What this task involves - Write out again, exactly, the lines below starting at the one with "in (c :: w, r)" and ending at the one with "Definition extract (s".
:: Data records ::
(* ===== verification/Programs.v ===== *)
(** * The programs built on the searcher

    The HTTP server (src/doc_searcher/http_server/http_server.cc) and the two
    command-line programs beside the searcher: searcher_test.cc, which answers
    the words typed at a prompt, and index_test.cc, which lists the documents
    that contain a fixed word. *)

From S2P Require Import Prelude CxxString Interfaces Util Index Searcher.
From stdpp Require Import pretty.
Import Index Searcher.

Definition raw_input_path : bytes := lit "../data/tmp/raw_input.txt".

(** ** The HTTP server *)
Module HttpServer.
Section HttpServer.
Context `{CppJieba, BoostString, UnorderedIter, StdSort, JsonCpp, HttpLib}.

(** The error text, in the encoding of the source file. *)
Definition bad_request_text : bytes :=
  chr <$> [199; 235; 199; 243; 178; 206; 202; 253; 180; 237; 206; 243].

(** The handler registered for GET /searcher: the response, and the console, to which
    the result is printed too. *)
Definition handle_searcher (searcher : Searcher) (req : Request) (resp : Response) (cout : bytes) :
    outcome (Response * bytes) :=
  if negb (has_param req (lit "query")) then
    Ret (set_content resp bad_request_text (lit "text/plain;charset=utf-8"), cout)
  else
    let query := get_param_value req (lit "query") in
    '(_, results) ← Search searcher query [];
    Ret (set_content resp results (lit "application/json;charset=utf-8"), cout ++ results ++ [newline]).

(** [main] up to the call of [listen]: the exit code when the index cannot be
    built, otherwise the searcher the handlers share. *)
Definition main_init (files : file_store) : outcome (Z + Searcher) :=
  '(ret, searcher) ← Init files Searcher_new raw_input_path;
  if negb ret then Ret (inl 1%Z) else Ret (inr searcher).

(** What [main] tells httplib: the path of the handler, the directory of static files,
    and where to listen. *)
Record server_setup := mkSetup { route : bytes; base_dir : bytes; host : bytes; port : Z }.
Definition setup : server_setup := mkSetup (lit "/searcher") (lit "./wwwroot") (lit "0.0.0.0") 10001.

(** The message when the index cannot be built, in the encoding of the source file. *)
Definition init_failed_text : bytes :=
  lit "Searcher" ++ (chr <$> [179; 245; 202; 188; 187; 175; 202; 167; 176; 220]).

(** [main]: the exit code with what was printed, or the server that listens. *)
Definition main (files : file_store) : outcome (Z * bytes + Searcher * server_setup) :=
  r ← main_init files;
  Ret (match r with
       | inl code => inl (code, init_failed_text ++ [newline])
       | inr searcher => inr (searcher, setup)
       end).

(** Requests answered one after the other. *)
Fixpoint serve (searcher : Searcher) (reqs : list (Request * Response)) (cout : bytes) :
    outcome (list Response * bytes) :=
  match reqs with
  | [] => Ret ([], cout)
  | (req, resp) :: reqs =>
      '(resp, cout) ← handle_searcher searcher req resp cout;
      '(resps, cout) ← serve searcher reqs cout;
      Ret (resp :: resps, cout)
  end.

End HttpServer.

(** A byte sequence that is well-formed UTF-8 (RFC 3629). *)
Definition cont (c : ascii) : bool := let n := nat_of_ascii c in (128 <=? n) && (n <=? 191).
Definition in_range (lo hi : nat) (c : ascii) : bool := let n := nat_of_ascii c in (lo <=? n) && (n <=? hi).
Fixpoint utf8 (s : bytes) : bool :=
  match s with
  | [] => true
  | a :: s =>
      if in_range 0 127 a then utf8 s
      else match s with
           | [] => false
           | b :: s =>
               if in_range 194 223 a then cont b && utf8 s
               else match s with
                    | [] => false
                    | c :: s =>
                        if in_range 224 239 a then
                          cont b && cont c &&
                          (if in_range 224 224 a then in_range 160 191 b else true) &&
                          (if in_range 237 237 a then in_range 128 159 b else true) && utf8 s
                        else match s with
                             | [] => false
                             | d :: s =>
                                 in_range 240 244 a && cont b && cont c && cont d &&
                                 (if in_range 240 240 a then in_range 144 191 b else true) &&
                                 (if in_range 244 244 a then in_range 128 143 b else true) && utf8 s
                             end
                    end
           end
  end.
End HttpServer.

(** ** searcher_test *)
Module SearcherTest.

(** [isspace] in the "C" locale. *)
Definition is_space (c : ascii) : bool :=
  let n := nat_of_ascii c in (n =? 32) || ((9 <=? n) && (n <=? 13)).

Fixpoint skip_space (s : bytes) : bytes :=
  match s with
  | [] => []
  | c :: s' => if is_space c then skip_space s' else s
  end.

Fixpoint break_space (s : bytes) : bytes * bytes :=
  match s with
  | [] => ([], [])
  | c :: s' => if is_space c then ([], s) else let '(w, r) := break_space s' in (c :: w, r)
  end.

(** [std::cin >> query]: the word, the characters left, and [cin.good()]
    afterwards. Running into the end of the input, also right after a word, sets
    the end-of-file bit. *)
Definition extract (s : bytes) : bytes * bytes * bool :=
  match skip_space s with
  | [] => ([], [], false)
  | s => let '(w, r) := break_space s in (w, r, bool_decide (r ≠ []))
  end.

Definition prompt : bytes := lit "searcher> ".

Section SearcherTest.
Context `{CppJieba, BoostString, UnorderedIter, StdSort, JsonCpp}.

(** The loop of [main]: what it writes to standard output. Every good
    extraction consumes a character, so [length s] rounds are enough; [None] is
    a loop that needs more rounds. *)
Fixpoint loop (n : nat) (searcher : Searcher) (input : bytes) (out : bytes) :
    option (outcome bytes) :=
  match n with
  | 0 => None
  | S n =>
      let out := out ++ prompt in
      let '(query, rest, good) := extract input in
      if negb good then Some (Ret (out ++ lit "goodbye" ++ [newline]))
      else match Search searcher query [] with
           | Ret (_, results) => loop n searcher rest (out ++ results ++ [newline])
           | Throw e => Some (Throw e)
           | Undef u => Some (Undef u)
           end
  end.

Definition searcher_test_main (files : file_store) (input : bytes) : option (outcome (Z * bytes)) :=
  match Init files Searcher_new raw_input_path with
  | Ret (true, searcher) => fmap (M := outcome) (λ out, (0%Z, out)) <$> loop (S (length input)) searcher input []
  | Ret (false, _) => Some (Ret (1%Z, []))
  | Throw e => Some (Throw e)
  | Undef u => Some (Undef u)
  end.

End SearcherTest.
End SearcherTest.

(** ** index_test *)
Module IndexTest.
Section IndexTest.
Context `{CppJieba, BoostString, UnorderedIter}.

Definition decimal (z : Z) : bytes := lit (pretty z).

Definition endl (s : bytes) : bytes := s ++ [newline].

Definition show_weight (idx : Index) (out : bytes) (w : Weight) : outcome bytes :=
  let out := out ++ endl (lit "doc_id:" ++ decimal (w_doc_id w) ++ lit "weight:" ++ decimal (weight w)) in
  match GetDocInfo idx (w_doc_id w) with
  | None => Undef NullDeref
  | Some d =>
      Ret (out ++ endl (lit "title:" ++ title d) ++ endl (lit "url:" ++ url d) ++
           endl (lit "content:" ++ content d) ++
           endl (lit "================================================================"))
  end.

(** The loop after [Build]: [*inverted_list] is read without a test for null. *)
Definition show (idx : Index) : outcome bytes :=
  match GetInvertedList idx (lit "filesystem") with
  | None => Undef NullDeref
  | Some l => foldM (show_weight idx) l []
  end.

Definition index_test_main (files : file_store) : outcome (Z * bytes) :=
  '(ret, idx) ← Build files Index_new raw_input_path;
  if negb ret then Ret (1%Z, []) else
  out ← show idx;
  Ret (0%Z, out).

End IndexTest.
End IndexTest.

(** ** Properties of the server *)
Module HttpServerProps.
Import HttpServer.
Section Props.
Context `{CppJieba, BoostString, UnorderedIter, StdSort, JsonCpp, HttpLib, !StdSortLaws, !UnorderedIterLaws}.

(** What [Search] writes on an index that is right. *)
Lemma Search_returns s query :
  index_ok (index s) → (Z.of_nat (length (forward_index (index s))) < 2 ^ 63)%Z →
  ∃ results, ∀ out, Search s query out = Ret (true, results).
Proof.
  intros Hok Hlen.
  destruct (Search_eq s query [] Hok Hlen) as (docs & _ & Hs); [apply std_sort_permutation|].
  eexists. intros out. exact Hs.
Qed.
:::
Expected output -
  | c :: s' => if is_space c then ([], s) else let '(w, r) := break_space s' in (c :: w, r)
  end.

(** [std::cin >> query]: the word, the characters left, and [cin.good()]
    afterwards. Running into the end of the input, also right after a word, sets
    the end-of-file bit. *)
Definition extract (s : bytes) : bytes * bytes * bool :=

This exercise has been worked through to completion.